Senate Majority Leader Bill Frist (R.-Tenn.) today outlined his plans for dealing with the stalled Fairness in Asbestos Injury Resolution Act (S. 852), which was filibustered earlier this week.

For procedural reasons, Frist was one of the "no" votes, but with his vote and the vote of Sen. Daniel Inouye (D.-Hawaii), who was absent, there would be enough votes to cut off debate and end the filibuster.

Here’s what Frist had to say:

“Chairman Specter and Leahy led a valiant effort on the floor these past 2 weeks attempting to pass legislation tackling the very real asbestos litigation crisis that is currently denying victims true justice.  

“Nearly $74 billion has been lost on the inefficient and disastrous asbestos litigation system, with wealthy trial lawyers receiving almost $30 billion at the expense of asbestos victims.  These costs have already bankrupted 77 companies, destroyed 150,000 American jobs and caused workers to lose $200 million in wages.  Meanwhile, victims with real injuries are left with no recourse, spending years awaiting a trial without getting the justice they deserve.

“Since 1991, members of the Supreme Court have repeatedly asked Congress to fix the asbestos litigation crisis.  Justice Ginsberg suggested a trust fund resolution in 1997, almost 8 years ago.

“This session of the Senate is dedicated to securing America’s future and governing with meaningful results to improve our competitiveness, tackle the high cost of health care, move our country towards energy independence, keep our economy strong and fight the war on terror.  We will work on this agenda in the face of continued Democratic obstruction.

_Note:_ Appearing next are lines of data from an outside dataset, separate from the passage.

(** * RoboVac: capability resolution, state interpretation, command encoding

    A shallow embedding of [custom_components/robovac/vacuum.py]: the
    [RoboVacEntity] class (its constructor, the [state] and
    [extra_state_attributes] properties, [async_update] and the command
    methods), the [ERROR_MESSAGES] table and the [TUYA_CODES] enumeration.

    Python objects are mutated in place and methods may raise, so methods
    are computations in a state-and-exception monad over the entity and the
    log of writes handed to the device transport. *)

From Stdlib Require Import ZArith String Ascii List Bool Lia DecimalString.
From stdpp Require Import base option gmap strings list fin_maps.

Set Warnings "-register-all".

Local Open Scope Z_scope.
Local Open Scope string_scope.

(** ** Raw data-point values *)

(** A data point carries [None] (code not reported), a boolean, an integer
    or a string. *)
Inductive raw : Type :=
  | RNone
  | RBool (b : bool)
  | RInt (n : Z)
  | RStr (s : string).

Definition b2z (b : bool) : Z := if b then 1 else 0.

(** Python's [==] on these values: [bool] is a subclass of [int], so
    [False == 0] and [True == 1]; values of unrelated classes are unequal. *)
Definition py_eq (x y : raw) : bool :=
  match x, y with
  | RNone, RNone => true
  | RBool a, RBool b => Bool.eqb a b
  | RBool a, RInt n => Z.eqb (b2z a) n
  | RInt n, RBool b => Z.eqb n (b2z b)
  | RInt n, RInt m => Z.eqb n m
  | RStr s, RStr t => String.eqb s t
  | _, _ => false
  end.

(** [x in l] for a list literal [l]. *)
Definition py_in (x : raw) (l : list raw) : bool := existsb (py_eq x) l.

(** Truth value of a data point, as tested by [if x:]. *)
Definition truthy (x : raw) : bool :=
  match x with
  | RNone => false
  | RBool b => b
  | RInt n => negb (Z.eqb n 0)
  | RStr s => negb (String.eqb s EmptyString)
  end.

Definition is_None (x : raw) : bool :=
  match x with RNone => true | _ => false end.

“To fix the asbestos crisis without additional delay, I have told Chairman Specter and Senator Leahy that 60 members must signify their commitment to support both the motion to waive the pending Budget Act point of order and end any filibuster of the bill.  Once that public assurance is given, I will look to schedule the bill at the earliest possible opportunity.  The victims of asbestos exposure deserve no less.”